Laravel Collections – What are they? How to use them?

Anmol Lohana

Laravel Collections – What are they? How to use them?

Table of Contents

Laravel Collections provides a powerful way to work with data arrays in your Laravel applications. Collections are a type of fluent, array-like data structure that extends the native PHP array to provide a variety of helpful methods for working with data sets.

At their core, Laravel collections are simply arrays with additional helper methods. Many collection methods allow you to chain further methods, allowing for more expressive code compared to simple PHP arrays. Some standard collection methods include mapping, filtering, sorting, reducing, etc. Collections make it simpler to iterate, manipulate, and extract data from arrays.

Collections are significant in Laravel because many Laravel features return Collections instead of plain arrays. For example, retrieving data from your database using Eloquent will return the results as a Collection object. This allows you to chain query builder and collection methods expressively. Collections power many of Laravel’s best features.

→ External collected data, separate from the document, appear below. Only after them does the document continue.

Lemma classify_loaded (o : oracle) (p : slice) (d : DoubleBuffer H S) (its : list BufferItem)
    (pend : list payload) :
  loaded (mem (objs d)) its pend (SmallPool (pm d)) →
  0 < sptr p → 0 < slen p < 2 ^ 31 →
  (slen p < SmallDataThreshold → is_Some (slice_bytes (mem (objs d)) p)) →
  ∃ (d' : DoubleBuffer H S) (it : BufferItem),
    classify o p d = Ok (d', it) ∧
    loaded (mem (objs d')) (its ++ [it]) (pend ++ [payload_of (mem (objs d)) p]) (SmallPool (pm d')).
Proof.
  intros [Hc Hk] Hptr Hn Hb. unfold payload_of.
  assert (int32 (slen p) = slen p) as E by (apply signed_id; unfold in_signed; lia).
  destruct (decide (slen p < SmallDataThreshold)) as [Hs|Hs].
  - destruct (Hb Hs) as [x Hx]. rewrite Hx. cbn [default].
    rewrite <- (app_nil_r (SmallPool (pm d))) in Hk.
    destruct (classify_small o p d _ _ [] x Hk) as (d' & it & Ecl & Hk'); [lia|done|].
    exists d', it. split; [done|]. rewrite app_nil_r in Hk'.
    assert (small it) as Hit.
    { pose proof (k_items _ _ _ _ Hk') as H2. apply Forall2_app_inv_l in H2 as (l1 & l2 & _ & H2 & _).
      inversion H2 as [|? ? ? ? [Hsz _]]; subst. unfold small. lia. }
    split.
    + apply Forall2_app; [done|]. by constructor.
    + rewrite filter_app, filter_cons_True, filter_nil by done.
      unfold copies in *. rewrite omap_app. exact Hk'.
  - assert (∃ d' : DoubleBuffer H S, classify o p d = Ok (d', mkItem (sptr p) (slen p)) ∧
      mem (objs d') = mem (objs d) ∧ SmallPool (pm d') = SmallPool (pm d)) as (d' & Ecl & Em & Ep).
    { unfold classify. cbn [Size Ptr]. rewrite E, decide_False by done. case_decide; by eexists. }
    exists d', (mkItem (sptr p) (slen p)). split; [done|]. rewrite Em, Ep. split.
    + apply Forall2_app; [done|]. constructor; [|done]. unfold carries, small. cbn.
      split_and!; (done || lia).
    + rewrite filter_app, filter_cons_False, filter_nil, app_nil_r by done.
      unfold copies in *. rewrite omap_app. cbn. by rewrite app_nil_r.
Qed.
(** Reading from the current buffer in zero-copy mode. *)
Lemma zero_copy_read_ok (o : oracle) (d : DoubleBuffer H S) (bs : list nat)
    (f : nat → list BufferItem) (pend : list payload) :
  flow d bs f → currentBuffer d ≠ None → readMode d = Some ZeroCopyRead →
  loaded (mem (objs d)) (queued d bs f) pend (SmallPool (pm d)) →
  ∃ (d' : DoubleBuffer H S) (f' : nat → list BufferItem) (pend' : list payload),
    flow d' bs f' ∧ issued d' = issued d ∧ readMode d' = readMode d ∧
    loaded (mem (objs d')) (queued d' bs f') pend' (SmallPool (pm d')) ∧
    ((read_current o d = Ok (d', inr ErrRead) ∧ pend' = pend) ∨
     (∃ c : DataChunk free_action,
        read_current o d = Ok (d', inl c) ∧ pend = payload_of (mem (objs d')) (Bytes c) :: pend' ∧
        ∃ ptr k : Z, free c = Some (FreeZeroCopy ptr k))).
Proof.
  intros Hf Hc Hm [Hp Hk]. unfold read_current. rewrite Hm.
  rewrite decide_False, decide_True by done. unfold zeroCopyRead, zero_copy_chunk.
  destruct (pop_current_ok d bs f Hf Hc) as (b & s & Eb & [(Hfb & E & Hf' & Hq)|(x & f' & E & Hf' & Hq)]).
  - exists (set_buf b s d), f, pend. rewrite E. cbn. cbn in Hq. rewrite Hq.
    split_and!; try done. by left.
  - rewrite E. cbn -[decide createByteSliceFromPointer]. set (d1 := set_buf b s d) in *.
    rewrite Hq in Hp, Hk. inversion Hp as [|? y ? pend' Hy Hp']; subst pend. clear Hp.
    assert (0 < Ptr x ∧ 0 < Size x ∧ loaded (mem (objs d1)) (queued d1 bs f') pend' (SmallPool (pm d1)) ∧
      payload_of (mem (objs d1)) (mkSlice (Ptr x) (Size x) (Size x)) = y) as (Hptr & Hsz & Hl & Hpay).
    { unfold payload_of. cbn [slen sptr]. destruct y as [bytes|sl]; cbn in Hy.
      - rewrite filter_cons_True in Hk by done. cbn in Hk.
        pose proof (kept_item_range _ _ _ _ x Hk ltac:(left)).
        destruct (kept_dequeue _ _ _ _ _ Hk) as (z & bss' & [= <- <-] & Hk' & _ & Hload).
        split; [lia|]. split; [lia|]. split; [by split|]. rewrite decide_True by done.
        unfold slice_bytes. cbn [sptr slen]. change (mem (objs d1)) with (mem (objs d)). by rewrite Hload.
      - destruct Hy as (Hns & ? & ? & ->). rewrite filter_cons_False in Hk by done.
        unfold small, SmallDataThreshold in Hns. split; [lia|]. split; [lia|]. split; [by split|].
        by rewrite decide_False by (unfold SmallDataThreshold; lia). }
    rewrite decide_False by lia. unfold createByteSliceFromPointer. rewrite !decide_False by lia.
    cbn [rbind]. set (d2 := if decide (LargeDataThreshold < Size x) then _ else d1).
    assert (same_core d1 d2 ∧ mem (objs d2) = mem (objs d1) ∧ SmallPool (pm d2) = SmallPool (pm d1))
      as (Hsame & Hmem & Hpool) by (unfold d2; by case_decide).
    destruct (flow_same _ _ _ _ Hsame Hf') as [Hf2 Hq2].
    destruct Hsame as (_ & _ & Esq & _ & _ & _ & _ & _ & _ & Egs & _ & _ & _ & Erm & _).
    exists d2, f', pend'. rewrite Hmem, Hpool, Hq2, Erm. split; [exact Hf2|].
    split; [unfold issued; by rewrite Esq, Egs|]. split; [done|]. split; [exact Hl|]. right.
    eexists. split; [done|]. cbn [Bytes data free]. rewrite Hpay. split; [done|]. by eexists _, _.
Qed.
Lemma zgood_same (n : Z) (w : zworld H S) (d : DoubleBuffer H S) :
  zgood n w → same_core (zdb w) d → mem (objs d) = zmemory w →
  SmallPool (pm d) = SmallPool (pm (zdb w)) → zgood n (zset_db d w).
Proof.
  intros (bs & f & pend & Hf & Hm & Hi & Hl & Hc & Hw) Hsame Hmem Hpool.
  destruct (flow_same _ _ _ _ Hsame Hf) as [Hf' Hq].
  destruct Hsame as (_ & _ & Esq & _ & _ & _ & _ & _ & _ & Egs & _ & _ & _ & Erm & _).
  exists bs, f, pend. cbn. unfold zmemory in *. cbn. rewrite Hmem, Hpool, Hq, Erm.
  split_and!; try done. unfold issued in *. by rewrite Esq, Egs.
Qed.

Lemma loaded_store (m : memory) (its : list BufferItem) (pend : list payload) (free : list slice)
    (p : Z) (l : list byte) :
  loaded m its pend free → 0 < p → p + Z.of_nat (length l) ≤ brk m →
  (∀ x : BufferItem, x ∈ its → small x → disjoint_at (Ptr x) (Size x) p (Z.of_nat (length l))) →
  loaded (store p l m) its pend free.
Proof.
  intros [Hc [H1 H2 H3 H4 H5]] Hp Hb Hd. split; [done|]. constructor; try done.
  - by apply store_wf.
  - apply Forall2_same_length_lookup_2; [by eapply Forall2_length|].
    intros i x b Hx Hb'. destruct (Forall2_lookup_lr _ _ _ _ _ _ H2 Hx Hb') as [Hsz Hload].
    split; [done|]. apply load_store_disjoint; [|done].
    apply list_elem_of_lookup_2, list_elem_of_filter in Hx as [Hsm Hx].
    destruct (Hd x Hx Hsm) as [?|?]; lia.
Qed.

Lemma zexec_write (n : Z) (o : oracle) (p : slice) (w : zworld H S) :
  zgood n w → zallowed range (OWrite o p) w →
  ∃ d : DoubleBuffer H S, Write o p (zdb w) = Ok (d, None) ∧
    zgood (n + 1) (mkZWorld H S d (zchunks w) (zwritten w ++ [payload_of (zmemory w) p]) (zdelivered w)).
Proof.
  intros (bs & f & pend & Hf & Hm & Hi & Hl & Hc & Hw) (Hptr & Hn & Hx).
  destruct (classify_loaded o p (zdb w) _ pend Hl Hptr Hn Hx) as (d1 & it & Ecl & Hl1).
  destruct (Write_ok o p (zdb w) d1 it bs f Hf Ecl)
    as (d' & f' & Ew & Hf' & Hq & Hpm & Hmem & Hrm & _ & His).
  exists d'. split; [done|]. exists bs, f', (pend ++ [payload_of (zmemory w) p]).
  unfold zmemory. cbn. rewrite Hpm, Hmem, Hq, Hrm, Hw. split_and!; try done; [lia|by rewrite app_assoc].
Qed.

Lemma zexec_read (n : Z) (o : oracle) (sleeps : list (list nat)) (w : zworld H S) :
  zgood n w → n < 2 ^ 63 - 1 → zallowed range (ORead o sleeps) w →
  ∃ w' : zworld H S, zexec range (ORead o sleeps) w = Ok w' ∧ zgood n w'.
Proof.
  intros (bs & f & pend & Hf & Hm & Hi & Hl & Hc & Hw) Hn Hal. cbn -[tryRead].
  destruct (tryRead_picks range o sleeps (zdb w) bs f Hf) as
    (d1 & bs1 & Hf1 & Hq1 & Hi1 & Hpm1 & Hmem1 & Hrm1 & [E|[E Hcur]]);
    [lia|intros d1 E; cbn in Hal; by rewrite E in Hal| |]; rewrite E.
  - cbn. eexists. split; [done|]. exists bs1, f, pend. unfold zmemory. cbn.
    rewrite Hpm1, Hmem1, Hrm1, Hq1, Hi1. done.
  - destruct (zero_copy_read_ok o d1 bs1 f pend Hf1 Hcur) as
      (d2 & f2 & pend2 & Hf2 & Hi2 & Hrm2 & Hl2 & [[E2 <-]|(c & E2 & -> & Hfree)]);
      [by rewrite Hrm1|by rewrite Hmem1, Hq1, Hpm1| |]; rewrite E2; cbn;
      (eexists; split; [done|]); exists bs1, f2, pend2; unfold zmemory; cbn;
      rewrite Hrm2, Hrm1, Hi2, Hi1; split_and!; try done.
    + intros c' [?|Hc']%elem_of_app; [by apply Hc|]. by apply list_elem_of_singleton in Hc' as ->.
    + by rewrite Hw, <- app_assoc.
Qed.

Lemma zexec_good (n : Z) (x : op) (w : zworld H S) :
  zgood n w → n < 2 ^ 63 - 1 → zallowed range x w →
  ∃ w' : zworld H S, zexec range x w = Ok w' ∧ zgood (n + 1) w'.
Proof.
  intros Hg Hn Hal.
  assert (∀ w' : zworld H S, zgood n w' → zgood (n + 1) w') as Hweak.
  { intros w' (bs & f & pend & H1 & H2 & H3 & H4). exists bs, f, pend. split_and!; (done || lia || apply H4). }
  destruct x as [o p|o sleeps|k|i|o|clock mo bo|k|p l].
  - destruct (zexec_write n o p w Hg Hal) as (d & E & Hg'). cbn -[Write]. rewrite E. by eexists.
  - destruct (zexec_read n o sleeps w Hg Hn Hal) as (w' & E & Hg'). exists w'. by split; [|apply Hweak].
  - cbn. destruct (zchunks w !! k) as [c|] eqn:Ec; [|by exists w; split; [|apply Hweak]].
    destruct Hg as (bs & f & pend & Hf & Hm & Hi & Hl & Hc & Hw).
    destruct (Hc c) as (ptr & z & Hfree); [by eapply list_elem_of_lookup_2|].
    unfold Release. rewrite Hfree. eexists. split; [done|]. apply Hweak.
    exists bs, f, pend. unfold zmemory in *. cbn -[unnumbered]. split_and!; try done.
    intros c' Hc'. apply Hc. rewrite (delete_Permutation _ _ _ Ec). by right.
  - destruct Hg as (bs & f & pend & Hf & Hm & Hi & Hl & Hc & Hw).
    destruct (run_goroutine_ok range i (zdb w) bs f Hf Hal) as
      (d' & bs' & E & Hf' & Hq & Hi' & _ & _ & Hpm & Hmem & Hrm); [lia|].
    cbn -[run_goroutine]. rewrite E. cbn. eexists. split; [done|].
    exists bs', f, pend. unfold zmemory in *. cbn. rewrite Hpm, Hmem, Hrm, Hq, Hi'.
    split_and!; (done || lia).
  - destruct Hg as (bs & f & pend & Hf & Hm & Hi & Hl & Hc & Hw). cbn -[swapMonitor_tick].
    destruct (swapMonitor_tick_ok o (zdb w) bs f Hf) as (d' & f' & E & Hf' & Hq & Hpm & Hmem & Hrm & Hi').
    rewrite E. cbn. eexists. split; [done|]. exists bs, f', pend. unfold zmemory in *. cbn -[unnumbered].
    rewrite Hpm, Hmem, Hrm, Hq. split_and!; (done || lia).
  - cbn. eexists. split; [done|]. apply Hweak.
    apply zgood_same; [done|..]; unfold asyncRecycleWorker_tick; by destruct (recycler (zdb w)).
  - cbn. eexists. split; [done|]. apply Hweak.
    destruct Hg as (bs & f & pend & Hf & Hm & Hi & [Hl Hk] & Hc & Hw). exists bs, f, pend.
    unfold zmemory in *. cbn -[alloc]. split_and!; try done. split; [done|]. by apply kept_grow.
  - cbn -[store]. eexists. split; [done|]. apply Hweak.
    destruct Hg as (bs & f & pend & Hf & Hm & Hi & Hl & Hc & Hw), Hal as (Hp & Hb & Hsl).
    exists bs, f, pend. unfold zmemory in *. cbn -[unnumbered store]. split_and!; try done.
    apply loaded_store; [done..|]. intros x Hx Hsm. rewrite Forall_forall in Hsl.
    apply Hsl; [by eapply queued_slots|done].
Qed.

Lemma zexec_all_good (n : Z) (xs : list op) (w : zworld H S) :
  zgood n w → n + Z.of_nat (length xs) < 2 ^ 63 → zallowed_all range xs w →
  ∃ w' : zworld H S, zexec_all range xs w = Ok w' ∧ zgood (n + Z.of_nat (length xs)) w'.
Proof.
  revert n w. induction xs as [|x xs IH]; intros n w Hg Hn Hal.
  { exists w. split; [done|]. by rewrite Z.add_0_r. }
  cbn [length] in *. destruct Hal as [Hx Hal].
  destruct (zexec_good n x w Hg ltac:(lia) Hx) as (w1 & E & Hg1). cbn [zexec_all]. rewrite E in *.
  cbn [rbind]. destruct (IH (n + 1) w1 Hg1) as (w2 & E2 & Hg2); [lia|done|].
  exists w2. split; [done|]. by replace (n + Z.of_nat (Datatypes.S (length xs))) with (n + 1 + Z.of_nat (length xs)) by lia.
Qed.

Lemma zstart_good (n : Z) (cond : SwitchCondition) (opts : list Z) (s : S) (now : Z)
    (m : memory) (d : DoubleBuffer H S) :
  0 < n < 2 ^ 31 → mem_wf m → NewDoubleBuffer n cond opts s now m = Ok (inl d) →
  zgood 0 (zstart d).
Proof.
  intros Hn Hm E. destruct (NewDoubleBuffer_flow n cond opts s now m d Hn E) as (Hf & Hq & Hi & Em & Hp).
  change (zstart d) with (mkZWorld H S (set_readMode (Some ZeroCopyRead) d) [] [] []).
  exists [], (λ _, []), []. unfold zmemory. cbn. rewrite Em, Hp.
  change (queued (set_readMode (Some ZeroCopyRead) d) [] (λ _, [])) with (queued d [] (λ _, [])).
  rewrite Hq. split; [done|]. split; [done|]. split; [by change (issued d ≤ 0); lia|].
  split; [|split; [by intros c ?%elem_of_nil|done]].
  split; [constructor|]. constructor; try done.
  - by intros s0 ?%elem_of_nil.
  - by intros x s0 ?%elem_of_nil.
Qed.
End invariant.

Some key advantages of using Collections in Laravel include:

  • More concise, expressive code for manipulating data sets
  • Helper methods like sort, filter, map, and reduce to transform arrays
  • Easy chaining of additional methods
  • Works well with Eloquent results and relationships
  • Consistent APIs for working with data
  • Active community support and momentum

Laravel Collections makes a developer’s life easier by providing a straightforward, unified API for working with data arrays more expressively. Collections combined with Eloquent integrations make Laravel a very productive framework for building web applications. So, let’s dive into it.

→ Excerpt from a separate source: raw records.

(** C27. What a safe read of data above the small size shares with its writer:
    large data, and medium data registered less than two minutes ago, is
    returned as the writer's own bytes, without a copy and without touching
    the memory; medium data whose registration is missing or older is returned
    as a new slice with the same bytes at the time of the read, which overlaps
    no existing object. *)
Theorem safeRead_sharing (o : oracle) (d d1 : DoubleBuffer H S) (ptr n : Z) (bs : list byte)
    (Hpop : pop_current d = Ok (d1, (ptr, n))) (Hptr : 0 < ptr)
    (Hn : SmallDataThreshold ≤ n) (Hwf : mem_wf (mem (objs d1)))
    (Hload : load (mem (objs d1)) ptr (Z.to_nat n) = Some bs) :
  ∃ (d2 : DoubleBuffer H S) (c : DataChunk free_action),
    safeRead o d = Ok (d2, Some c) ∧ slice_bytes (mem (objs d2)) (Bytes c) = Some bs ∧
    free c = Some (FreeRecycle ptr n) ∧
    if decide (LargeDataThreshold < n ∨ IsValid (now_read o) ptr (Medium (pm d1)) = true)
    then Bytes c = mkSlice ptr n n ∧ d2 = d1
    else sptr (Bytes c) = brk (mem (objs d1)) ∧
      ∀ (q : Z) (k : nat) (l : list byte),
        load (mem (objs d1)) q k = Some l → load (mem (objs d2)) q k = Some l.
Proof.
  unfold SmallDataThreshold in Hn. unfold safeRead, safe_chunk. rewrite Hpop.
  cbn -[decide small_copy createByteSliceFromPointer]. rewrite decide_False by lia.
  unfold createByteSliceFromPointer. rewrite !decide_False by lia. cbn -[decide small_copy copy].
  rewrite decide_False by (unfold SmallDataThreshold; lia).
  assert (slice_bytes (mem (objs d1)) (mkSlice ptr n n) = Some bs) as Hb by done.
  destruct (decide (LargeDataThreshold < n)) as [Hl|Hl].
  { eexists _, _. do 3 (split; [done|]). by rewrite decide_True by (by left). }
  destruct (IsValid (now_read o) ptr (Medium (pm d1))) eqn:Hv.
  { eexists _, _. do 3 (split; [done|]). by rewrite decide_True by (by right). }
  rewrite make_bytes_ok by lia. cbn -[alloc copy].
  assert (length bs = Z.to_nat n) as Hlen by (by apply load_lookup in Hload as [? _]).
  rewrite (copy_ok _ _ _ bs (Z.to_nat n)); [|cbn; f_equal; lia|by apply load_alloc].
  cbn -[alloc store]. eexists _, _. split; [done|]. cbn -[alloc store].
  split; [unfold slice_bytes; cbn [sptr slen]; rewrite <- Hlen; apply load_store|].
  split; [done|]. rewrite decide_False by (intros [?|?]; done). split; [done|]. intros q k l Hq.
  destruct k as [|k]; [by apply load_lookup in Hq as [->%nil_length_inv _]|].
  apply load_store_disjoint; [left; cbn [sptr]|by apply load_alloc].
  pose proof (load_range _ _ (Datatypes.S k) _ Hwf ltac:(lia) Hq). lia.
Qed.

Getting Started with Laravel Collections

No additional installation is needed to use Laravel Collections as they are included out of the box with the Laravel framework. If you have Laravel installed, you can access Collections and the available methods.

The simplest way to create a collection is to wrap an array with the collect() helper method:

$collection = collect([1, 2, 3]);

You can also create an empty collection to which you can later add items:

$collection = collect();


$collection->add([2, 3]);

The collection methods allow you to easily manipulate data sets and transform arrays more simply than manual iterations and loops.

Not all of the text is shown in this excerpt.